Calendar watch including the weekly jobless claims, U.S. Philadelphia Fed Index, earnings from Oracle, a couple of major consumer conferences (Deutsche Bank in Paris and Jefferies in Nantucket), and a lot of annual meetings including Quebecor, Martinrea, H&R Reit, and Great Canadian Gaming. We’ll continues to watch VRX/AGN as well asGE/Alstom/Siemens/Mitsubishi.
Finally, the world is a happy place today. Mrs. Yellen did not mis-step yesterday. Markets responded to the lower for longer implications of the “dots” despite a slight shift upwards in expectations for 2015 and 2016. Equity market valuations are within “normal” ranges according to the chair of the FOMC. We’re getting the follow through from new highs on the S&P 500 yesterday as pretty much every equity market around the world is in the green (Italy +1%) with the exception of Chinese equities which have an tendency to get their own way. All the major currencies are higher and most bond markets have prices up, yields down.
Enjoy.

Tuesday, June 17, 2014

Market Outlook

Market Outlook:
The market bears are looking at thinning values and are expecting another 2008-like outcome. The VIX Index is bumping along its very long term average lows, which did lead to the market rout of 2008-09, however, we still do not see the sort of excesses that started that whole bear market off.
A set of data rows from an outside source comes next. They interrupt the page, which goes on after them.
(** C1: One scheduling cycle, whatever the configuration, the running list and
    the budget, never panics on an inventory that can give every live job what it
    reports free; the scheduler's invariant holds afterwards, no slot's capacity
    changes and no slot becomes overcommitted; the decisions it appends name distinct jobs that were
    all [Ready], the inventory changes by exactly those allocations, exactly
    those jobs become [Running], and every other job and every dependency edge
    is left as it was. *)
Theorem run_cycle_correct s jobs inv running now config decisions :
  Sched_inv s jobs → inventory_ok jobs inv → running_ok running → is_u64 now → config_ok config →
  ∃ r new, run_cycle s jobs inv running now config decisions = Done r ∧
    cycle_post s jobs inv decisions new r ∧
    Z.of_nat (length new) = co_dispatched (cy_outcome r) + co_backfilled (cy_outcome r).
Proof.
  intros Hs Hinv Hrun Hnow Hcfg. destruct (si_ready _ _ Hs) as [E HE].
  destruct (run_cycle_spec s jobs E inv running now config decisions Hs HE Hinv Hrun Hnow Hcfg)
    as (r & packed & back & fs & cs & ? & ? & _ & _ & _ & Hd & Hb & _).
  exists r, (packed ++ back). split; [done|]. split; [done|]. rewrite length_app. lia.
Qed.
Lemma get_snapshot_reads s : snapshot_wf s → reads get_snapshot (body_bytes s) s.
Proof.
  intros [H1 H2 H3 H4 H5 H6 H7 H8]. unfold get_snapshot, body_bytes.
  read_field; [by apply reads_u64|].
  apply (reads_counted get_slot slot_bytes); [done|eapply Forall_impl; [|exact H2]; apply get_slot_reads|].
  read_field; [by apply reads_opt_u32|].
  apply (reads_counted read_u64 (to_le_bytes 8)); [done|eapply Forall_impl; [|exact H5]; apply reads_u64|].
  rewrite <-(app_nil_r (concat (ledger_bytes <$> snap_ledgers s))).
  apply (reads_counted get_ledger ledger_bytes); [done|eapply Forall_impl; [|exact H7]; apply get_ledger_reads|].
  destruct s. apply reads_ret.
Qed.

Lemma snapshot_split hash s :
  let bs := snapshot_bytes hash s in
  take 8 bs = SNAPSHOT_MAGIC ∧ take (length bs - 12) (drop 8 bs) = body_bytes s ∧
  drop (length bs - 12) (drop 8 bs) = to_le_bytes 4 (hash (body_bytes s)).
Proof.
  intros bs. assert (drop 8 bs = body_bytes s ++ to_le_bytes 4 (hash (body_bytes s))) as Hd.
  { by apply drop_app_length'. }
  assert ((length bs - 12)%nat = length (body_bytes s)) as Hl.
  { unfold bs, snapshot_bytes. rewrite !length_app, length_to_le. simpl. lia. }
  rewrite Hd, Hl, take_app_length, drop_app_length. split; [|done]. by apply take_app_length'.
Qed.

Lemma decode_snapshot_bytes hash s :
  Checksum hash → snapshot_wf s → Z.of_nat (length (body_bytes s)) <= u64_max →
  decode_snapshot hash (snapshot_bytes hash s) = Done (Ok s).
Proof.
  intros Hh Hs Hl. destruct (snapshot_split hash s) as (Hm & Hb & Hc). unfold decode_snapshot.
  destruct (Nat.ltb_spec (length (snapshot_bytes hash s)) 12) as [Hlt|_].
  { unfold snapshot_bytes in Hlt. rewrite !length_app, length_to_le in Hlt. simpl in Hlt. lia. }
  rewrite Hm, Hb, Hc, bool_decide_eq_true_2 by done. cbn [negb orb].
  unfold array_from. rewrite length_to_le. cbn [Nat.eqb exec_bind].
  rewrite from_to_le_u32, Z.eqb_refl by apply Hh. cbn [negb].
  pose proof (get_snapshot_reads s Hs [] []) as H. rewrite app_nil_r in H. cbn [app length] in H.
  change (Z.of_nat 0) with 0 in H. unfold Cursor_new. by rewrite H.
Qed.

(** ** Decoding arbitrary bytes *)

Lemma safe_get_slot : safe slot_fits get_slot.
Proof.
  unfold get_slot. safe_field; [apply safe_tag|]. intros t _. destruct (t =? 1).
  - safe_field; [apply safe_u32|]. intros g Hg. safe_field; [apply safe_get_job|]. intros v Hv. by apply safe_ret.
  - safe_field; [apply safe_u32|]. intros g Hg. safe_field; [apply safe_opt_u32|]. intros nx Hn. by apply safe_ret.
Qed.

Lemma safe_get_ledger : safe Ledger_wf get_ledger.
Proof.
  unfold get_ledger. safe_field; [apply safe_u64|]. intros u Hu. safe_field; [apply safe_u64|]. intros r Hr.
  safe_field; [apply safe_u32|]. intros sh Hsh. safe_field; [apply safe_u64|]. intros a Ha.
  safe_field; [apply safe_u64|]. intros d Hd. apply safe_ret. unfold Ledger_wf. by split_and!.
Qed.

Lemma safe_counted {A} (P : A → Prop) (r : reader A) :
  safe P r → safe (fun l => Z.of_nat (length l) <= u32_max ∧ Forall P l)
    (let? n := read_u32 in read_n (Z.to_nat n) r).
Proof.
  intros Hr. safe_field; [apply safe_u32|]. intros n Hn c Hc. unfold is_u32 in Hn.
  eapply returns_mono; [exact (safe_read_n P (Z.to_nat n) r Hr c Hc)|].
  intros [[l c']|e]; [|done]. intros ([? ?] & ?). split; [split; [lia|done]|done].
Qed.

Lemma safe_bind_counted {A B} (P : A → Prop) (Q : B → Prop) (r : reader A) (k : list A → reader B) :
  safe P r → (∀ l, Z.of_nat (length l) <= u32_max → Forall P l → safe Q (k l)) →
  safe Q (let? n := read_u32 in let? l := read_n (Z.to_nat n) r in k l).
Proof.
  intros Hr Hk c Hc. pose proof (safe_bind _ Q _ k (safe_counted P r Hr)) as H.
  specialize (H ltac:(intros l [? ?]; by apply Hk) c Hc). unfold reader_bind in *.
  destruct (read_u32 c) as [[[n c1]|e]| |]; done.
Qed.
Lemma elem_of_names (d : Dir) name : name ∈ (map_to_list d).*1 ↔ ∃ bs, d !! name = Some bs.
Proof.
  rewrite list_elem_of_fmap. split.
  - intros ([n bs] & -> & H%elem_of_map_to_list). eauto.
  - intros [bs H]. exists (name, bs). split; [done|]. by apply elem_of_map_to_list.
Qed.

Lemma highest_eq d n : 0 <= n → gens_le d n → n = 0 ∨ has_gen d n → highest_generation d = n.
Proof.
  intros Hn Hle Hhas. unfold highest_generation.
  destruct (fold_max_spec (map_to_list d).*1 0) as (H1 & H2 & H3).
  set (top := fold_left _ _ 0) in *. assert (top <= n) as Hle'.
  { destruct H3 as [->|(x & Hx & Hg)]; [lia|]. apply elem_of_names in Hx as [bs Hx]. by eapply Hle. }
  destruct Hhas as [->|(name & bs & Hname & Hg)]; [lia|].
  assert (n <= top); [|lia]. apply (H2 name); [|done]. apply elem_of_names. eauto.
Qed.

Lemma highest_le d : gens_le d (highest_generation d).
Proof.
  intros name bs g Hn Hg. unfold highest_generation. eapply fold_max_spec; [|done]. apply elem_of_names. eauto.
Qed.

(** Names that carry no generation do not matter. *)
Lemma highest_ext d d' :
  (∀ name, is_Some (generation_of name) → d' !! name = d !! name) →
  highest_generation d' = highest_generation d.
Proof.
  intros Hext. destruct (fold_max_spec (map_to_list d).*1 0) as (H1 & _ & H3). apply highest_eq; [done| |].
  - intros name bs g Hn Hg. rewrite Hext in Hn by eauto. by eapply highest_le.
  - destruct H3 as [H3|(x & [bs Hx]%elem_of_names & Hg)]; [by left|right].
    exists x, bs. rewrite Hext by eauto. done.
Qed.

Lemma gens_le_insert d n name bs :
  gens_le d n → (∀ g, generation_of name = Some g → g <= n) → gens_le (<[name := bs]> d) n.
Proof.
  intros Hd Hn x b g. rewrite lookup_insert_Some.
  intros [[<- _]|[_ Hx]] Hg; [by apply Hn|exact (Hd _ _ _ Hx Hg)].
Qed.

Lemma gens_le_delete d n name : gens_le d n → gens_le (delete name d) n.
Proof. intros Hd x b g [_ Hx]%lookup_delete_Some. apply (Hd _ _ _ Hx). Qed.

Section Crash.
Context (hash : bytes → Z) (d : Dir) (g : Z) (snap : Snapshot).
Hypothesis Hhash : Checksum hash.
Hypothesis Hg : is_u64 g.
Hypothesis Hnext : is_u64 (g + 1).
Hypothesis Hhigh : highest_generation d = g.
Hypothesis Hsnap : snapshot_wf snap.
Hypothesis Hbody : Z.of_nat (length (body_bytes snap)) <= u64_max.

Let next := g + 1.
Let image := snapshot_bytes hash snap.

Lemma next_absent name : generation_of name = Some next → d !! name = None.
Proof.
  intros Hn. destruct (d !! name) as [bs|] eqn:E; [|done].
  pose proof (highest_le d name bs next E Hn). unfold next in *. lia.
Qed.

(** Only the name of the temporary file differs: the old generation loads. *)
Lemma recover_old d' :
  (∀ name, name ≠ tmp_path next → d' !! name = d !! name) →
  ∀ old d0, recover hash d = Done (d0, Ok old) → ∃ d1, recover hash d' = Done (d1, Ok old).
Proof.
  intros Hext old d0 E.
  assert (∀ name, is_Some (generation_of name) → d' !! name = d !! name) as Hext'.
  { intros name Hn. apply Hext. intros ->. rewrite generation_of_tmp in Hn. by destruct Hn. }
  unfold recover in *. rewrite (highest_ext d d' Hext'), Hhigh in *.
  rewrite !Hext' by (rewrite ?generation_of_snapshot, ?generation_of_log by done; eauto).
  destruct (d !! snapshot_path g) as [bs|].
  - destruct (decode_snapshot hash bs) as [[s|e]| |]; cbn [exec_bind] in *; try done.
    destruct (match d !! log_path g with Some bs => parse_log hash bs | None => Done (Ok Replay_default) end)
      as [[r|e]| |]; cbn [exec_bind] in *; try done. injection E as _ <-. eauto.
  - cbn [exec_bind] in *.
    destruct (match d !! log_path g with Some bs => parse_log hash bs | None => Done (Ok Replay_default) end)
      as [[r|e]| |]; cbn [exec_bind] in *; try done. injection E as _ <-. eauto.
Qed.

Definition new_recovered : Recovered := MkRecovered next (Some snap) [] None.

Lemma highest_next d' : gens_le d' next → d' !! snapshot_path next = Some image → highest_generation d' = next.
Proof.
  intros Hle Hs. apply highest_eq; [unfold next, is_u64 in *; lia|done|]. right.
  exists (snapshot_path next), image. split; [done|]. by apply generation_of_snapshot.
Qed.

Lemma recover_new d' :
  gens_le d' next → d' !! snapshot_path next = Some image →
  d' !! log_path next = None ∨ d' !! log_path next = Some LOG_MAGIC →
  recover hash d' = Done (d', Ok new_recovered).
Proof.
  intros Hle Hs Hl. unfold recover. rewrite (highest_next d' Hle Hs), Hs. unfold image at 1.
  rewrite decode_snapshot_bytes by done. cbn [exec_bind]. destruct Hl as [->| ->]; [done|].
  pose proof (parse_image hash [] Hhash (List.Forall_nil _)) as Hp.
  change (log_image hash []) with LOG_MAGIC in Hp. by rewrite Hp.
Qed.

(** The log of the new generation was created but its magic is not whole. *)
Lemma recover_short d' m :
  gens_le d' next → d' !! snapshot_path next = Some image →
  d' !! log_path next = Some (take m LOG_MAGIC) → (m < length LOG_MAGIC)%nat →
  recover hash d' = Done (d', Err WalError.BadMagic).
Proof.
  intros Hle Hs Hl Hm. unfold recover. rewrite (highest_next d' Hle Hs), Hs. unfold image at 1.
  rewrite decode_snapshot_bytes by done. cbn [exec_bind]. rewrite Hl. unfold parse_log.
  rewrite bool_decide_eq_false_2; [done|]. intros E. apply (f_equal length) in E.
  rewrite !length_take in E. lia.
Qed.

(** The directory once the new snapshot is in place. *)
Record rotated (d' : Dir) (log : option bytes) : Prop := {
  rt_gens : gens_le d' next;
  rt_snap : d' !! snapshot_path next = Some image;
  rt_log : d' !! log_path next = log;
}.

Lemma rotated_log d' log bs : rotated d' log → rotated (<[log_path next := bs]> d') (Some bs).
Proof.
  intros [H1 H2 H3]. split.
  - apply gens_le_insert; [done|]. intros g'. rewrite generation_of_log by done. by intros [= <-].
  - rewrite lookup_insert_ne; [done|]. intros E. by apply (snapshot_ne_log next next).
  - by rewrite lookup_insert_eq.
Qed.

Lemma rotated_remove d' log name :
  generation_of name = Some g → rotated d' log → rotated (delete name d') log.
Proof.
  intros Hn [H1 H2 H3].
  assert (∀ x, generation_of x = Some next → name ≠ x) as Hne.
  { intros x Hx ->. rewrite Hn in Hx. injection Hx as Hx. unfold next in Hx. lia. }
  split; [by apply gens_le_delete| |].
  - rewrite lookup_delete_ne; [done|]. apply Hne. by apply generation_of_snapshot.
  - rewrite lookup_delete_ne; [done|]. apply Hne. by apply generation_of_log.
Qed.

Lemma tmp_ne name : is_Some (generation_of name) → tmp_path next ≠ name.
Proof. intros H <-. rewrite generation_of_tmp in H. by destruct H. Qed.

Lemma rotated_rename :
  run_ops d (write_snapshot_ops next image) =
    <[snapshot_path next := image]> (delete (tmp_path next) (<[tmp_path next := image]> (<[tmp_path next := []]> d))) ∧
  rotated (run_ops d (write_snapshot_ops next image)) None.
Proof.
  assert (run_ops d (write_snapshot_ops next image) =
    <[snapshot_path next := image]> (delete (tmp_path next) (<[tmp_path next := image]> (<[tmp_path next := []]> d)))) as E.
  { unfold run_ops, write_snapshot_ops. cbn [fold_left apply_op]. by rewrite !lookup_insert_eq. }
  split; [done|]. rewrite E. split.
  - apply gens_le_insert; [|intros g'; rewrite generation_of_snapshot by done; by intros [= <-]].
    apply gens_le_delete. do 2 (apply gens_le_insert; [|by rewrite generation_of_tmp]).
    intros name bs g' Hn Hg'. pose proof (highest_le d name bs g' Hn Hg'). unfold next. lia.
  - by rewrite lookup_insert_eq.
  - rewrite lookup_insert_ne by apply snapshot_ne_log.
    assert (is_Some (generation_of (log_path next))) as Hsome by (rewrite generation_of_log by done; eauto).
    rewrite lookup_delete_ne, !lookup_insert_ne by by apply tmp_ne.
    apply next_absent. by apply generation_of_log.
Qed.

Lemma rotate_ops_eq :
  rotate_ops d g image =
  [Create (tmp_path next); WriteAll (tmp_path next) image; Rename (tmp_path next) (snapshot_path next);
   Create (log_path next); WriteAll (log_path next) LOG_MAGIC;
   RemoveFile (snapshot_path g); RemoveFile (log_path g)].
Proof.
  unfold rotate_ops. fold next. destruct rotated_rename as [_ [_ _ Hl]].
  unfold open_log_ops. by rewrite Hl.
Qed.

(** The states after the rename, one operation at a time. *)
Lemma rotated_steps :
  let d3 := run_ops d (write_snapshot_ops next image) in
  let d4 := apply_op d3 (Create (log_path next)) in
  let d5 := apply_op d4 (WriteAll (log_path next) LOG_MAGIC) in
  let d6 := apply_op d5 (RemoveFile (snapshot_path g)) in
  let d7 := apply_op d6 (RemoveFile (log_path g)) in
  rotated d3 None ∧ rotated d4 (Some []) ∧
  (∀ m, rotated (apply_op d4 (WriteAll (log_path next) (take m LOG_MAGIC))) (Some (take m LOG_MAGIC))) ∧
  rotated d5 (Some LOG_MAGIC) ∧ rotated d6 (Some LOG_MAGIC) ∧ rotated d7 (Some LOG_MAGIC).
Proof.
  intros d3 d4 d5 d6 d7. assert (rotated d3 None) as H3 by apply rotated_rename.
  assert (rotated d4 (Some [])) as H4 by (eapply rotated_log, H3).
  assert (∀ bs, rotated (apply_op d4 (WriteAll (log_path next) bs)) (Some bs)) as Hw.
  { intros bs. cbn [apply_op]. rewrite (rt_log _ _ H4). eapply rotated_log, H4. }
  assert (rotated d6 (Some LOG_MAGIC)) as H6.
  { apply rotated_remove; [by apply generation_of_snapshot|apply Hw]. }
  split_and!; try done; [apply Hw|]. apply rotated_remove; [by apply generation_of_log|done].
Qed.

(** What recovery finds at each point of a rotation. *)
Definition crash_result (d' : Dir) (old : Recovered) : Prop :=
  (∃ d1, recover hash d' = Done (d1, Ok old)) ∨
  recover hash d' = Done (d', Ok new_recovered) ∨
  (recover hash d' = Done (d', Err WalError.BadMagic) ∧
   ∃ m, (m < length LOG_MAGIC)%nat ∧ d' !! log_path next = Some (take m LOG_MAGIC)).

Lemma crash_old d' old d0 :
  recover hash d = Done (d0, Ok old) → (∀ name, name ≠ tmp_path next → d' !! name = d !! name) →
  crash_result d' old.
Proof. intros E H. left. by eapply recover_old. Qed.

Lemma crash_rotated d' old log :
  rotated d' log → log = None ∨ log = Some LOG_MAGIC ∨ (∃ m, (m < length LOG_MAGIC)%nat ∧ log = Some (take m LOG_MAGIC)) →
  crash_result d' old.
Proof.
  intros [H1 H2 H3] [-> |[-> |(m & Hm & ->)]]; right; [left; apply recover_new; auto..|right].
  split; [by eapply recover_short|eauto].
Qed.

(** What the directory looks like: as before but for the temporary file, or
    rotated. *)
Definition crash_dir (d' : Dir) : Prop :=
  (∀ name, name ≠ tmp_path next → d' !! name = d !! name) ∨
  (∃ log, rotated d' log ∧
     (log = None ∨ log = Some LOG_MAGIC ∨ (∃ m, (m < length LOG_MAGIC)%nat ∧ log = Some (take m LOG_MAGIC)))).

Lemma rotate_crash_dir d' : crash (rotate_ops d g image) d d' → crash_dir d'.
Proof.
  intros Hc. rewrite rotate_ops_eq in Hc. destruct rotated_steps as (H3 & H4 & Hm & H5 & H6 & H7).
  match type of Hc with crash ?l _ _ => set (ops := l) in * end.
  destruct Hc as [dn rest Eo|dn name bs m rest Eo].
  - assert (dn = take (length dn) ops) as -> by (by rewrite Eo, take_app_length).
    destruct (length dn) as [|[|[|[|[|[|[|k]]]]]]]; cbn [take ops].
    + by left.
    + left. intros name Hn. cbn. by rewrite lookup_insert_ne.
    + left. intros name Hn. cbn. by rewrite lookup_insert_eq, !lookup_insert_ne.
    + right. eexists. split; [exact H3|auto].
    + right. eexists. split; [exact H4|]. right. right. exists 0%nat. split; [simpl; lia|done].
    + right. eexists. split; [exact H5|auto].
    + right. eexists. split; [exact H6|auto].
    + replace (take k []) with (@nil fs_op) by by destruct k. right. eexists. split; [exact H7|auto].
  - assert (dn = take (length dn) ops) as Ed by (by rewrite Eo, take_app_length).
    assert (ops !! length dn = Some (WriteAll name bs)) as Hop by (rewrite Eo; by apply list_lookup_middle).
    rewrite Ed. clear Ed Eo.
    destruct (length dn) as [|[|[|[|[|[|[|k]]]]]]]; cbn [take ops lookup list_lookup] in *; try discriminate Hop;
      injection Hop as <- <-.
    + left. intros nm Hn. cbn. by rewrite !lookup_insert_ne.
    + right. eexists. split; [exact (Hm m)|].
      destruct (decide (m < length LOG_MAGIC)%nat) as [Hlt|Hge]; [by eauto|]. right. left. f_equal. apply take_ge. lia.
Qed.
(** The crash cuts the first write of the batch at its fifth byte. *)
Lemma crash_keeps_acknowledged_witness :
  let d' := apply_op (run_ops demo_dir []) (WriteAll (log_path 0) (take 5 (frames crc32 demo_more))) in
  crash_outcome crc32 0 None demo_records demo_more (Some demo_snapshot) [] d'.
Proof.
  intros d'.
  apply (crash_keeps_acknowledged crc32 demo_store demo_batch demo_more (Some demo_snapshot) [] None demo_records d');
    [apply crc32_checksum|apply demo_store_ok|apply demo_batch_ok|by vm_compute|].
  apply (crash_in_write _ _ [] (log_path 0) (frames crc32 demo_more) 5 (drop 1 (persist_ops demo_store demo_batch))).
  vm_compute. reflexivity.
Defined.

Lemma journal_batches_faithfully_witness :
  let j : @Journal nat nat := Journal_new 1000 in
  let r := LogRecord.Completed 0 9000 in
  (∃ j', journal_record crc32 j r = Done j' ∧ pending_ok crc32 j' [] None ([] ++ [r]) ∧
     acks (jr_pending j') = acks (jr_pending j) ∧ dispatches (jr_pending j') = dispatches (jr_pending j) ∧
     bytes_since_rotate j' = wrap64 (bytes_since_rotate j + Z.of_nat (length (frames crc32 [r])))) ∧
  (∀ id job, r = LogRecord.Submitted id job → record_submitted crc32 j id job = journal_record crc32 j r) ∧
  (@None Snapshot = None → pending_ok crc32 (attach_snapshot j (snapshot_bytes crc32 demo_snapshot)) [] (Some demo_snapshot) []) ∧
  let '(j', queue', sent) := commit j [] true in
  (sent = false → j' = j ∧ queue' = [] ∧ (true = false ∨ (COMMIT_QUEUE_DEPTH <= 0)%nat)) ∧
  (sent = true → pending_ok crc32 j' [] None [] ∧
     queue' = [] ++ (if commit_is_empty (jr_pending j) then [] else [jr_pending j])).
Proof.
  intros j r.
  apply (journal_batches_faithfully crc32 j [] None [] r demo_snapshot [] true);
    [by split|by repeat constructor|apply demo_snapshot_wf|by vm_compute].
Defined.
There are expensive pockets here and there (the recent collapse of the social media stocks), but not the kind of overall excess that necessarily leads to a wholesale rout of stock prices and a major economic setback. While there is no doubt that the excessive monetary expansion does constitute an “excess” from which any serious pulling back will be very, very painful, as far as we can see, the Chair of the Fed, Janet Yellen, has no intention of allowing such an event to occur on her watch and in an election year.
We pay a good deal of attention to what Stephen Poloz says about the outlook, and does in practice. His actions remain bullish for the asset markets and we continue to look for opportunities to take advantage of the central bank actions.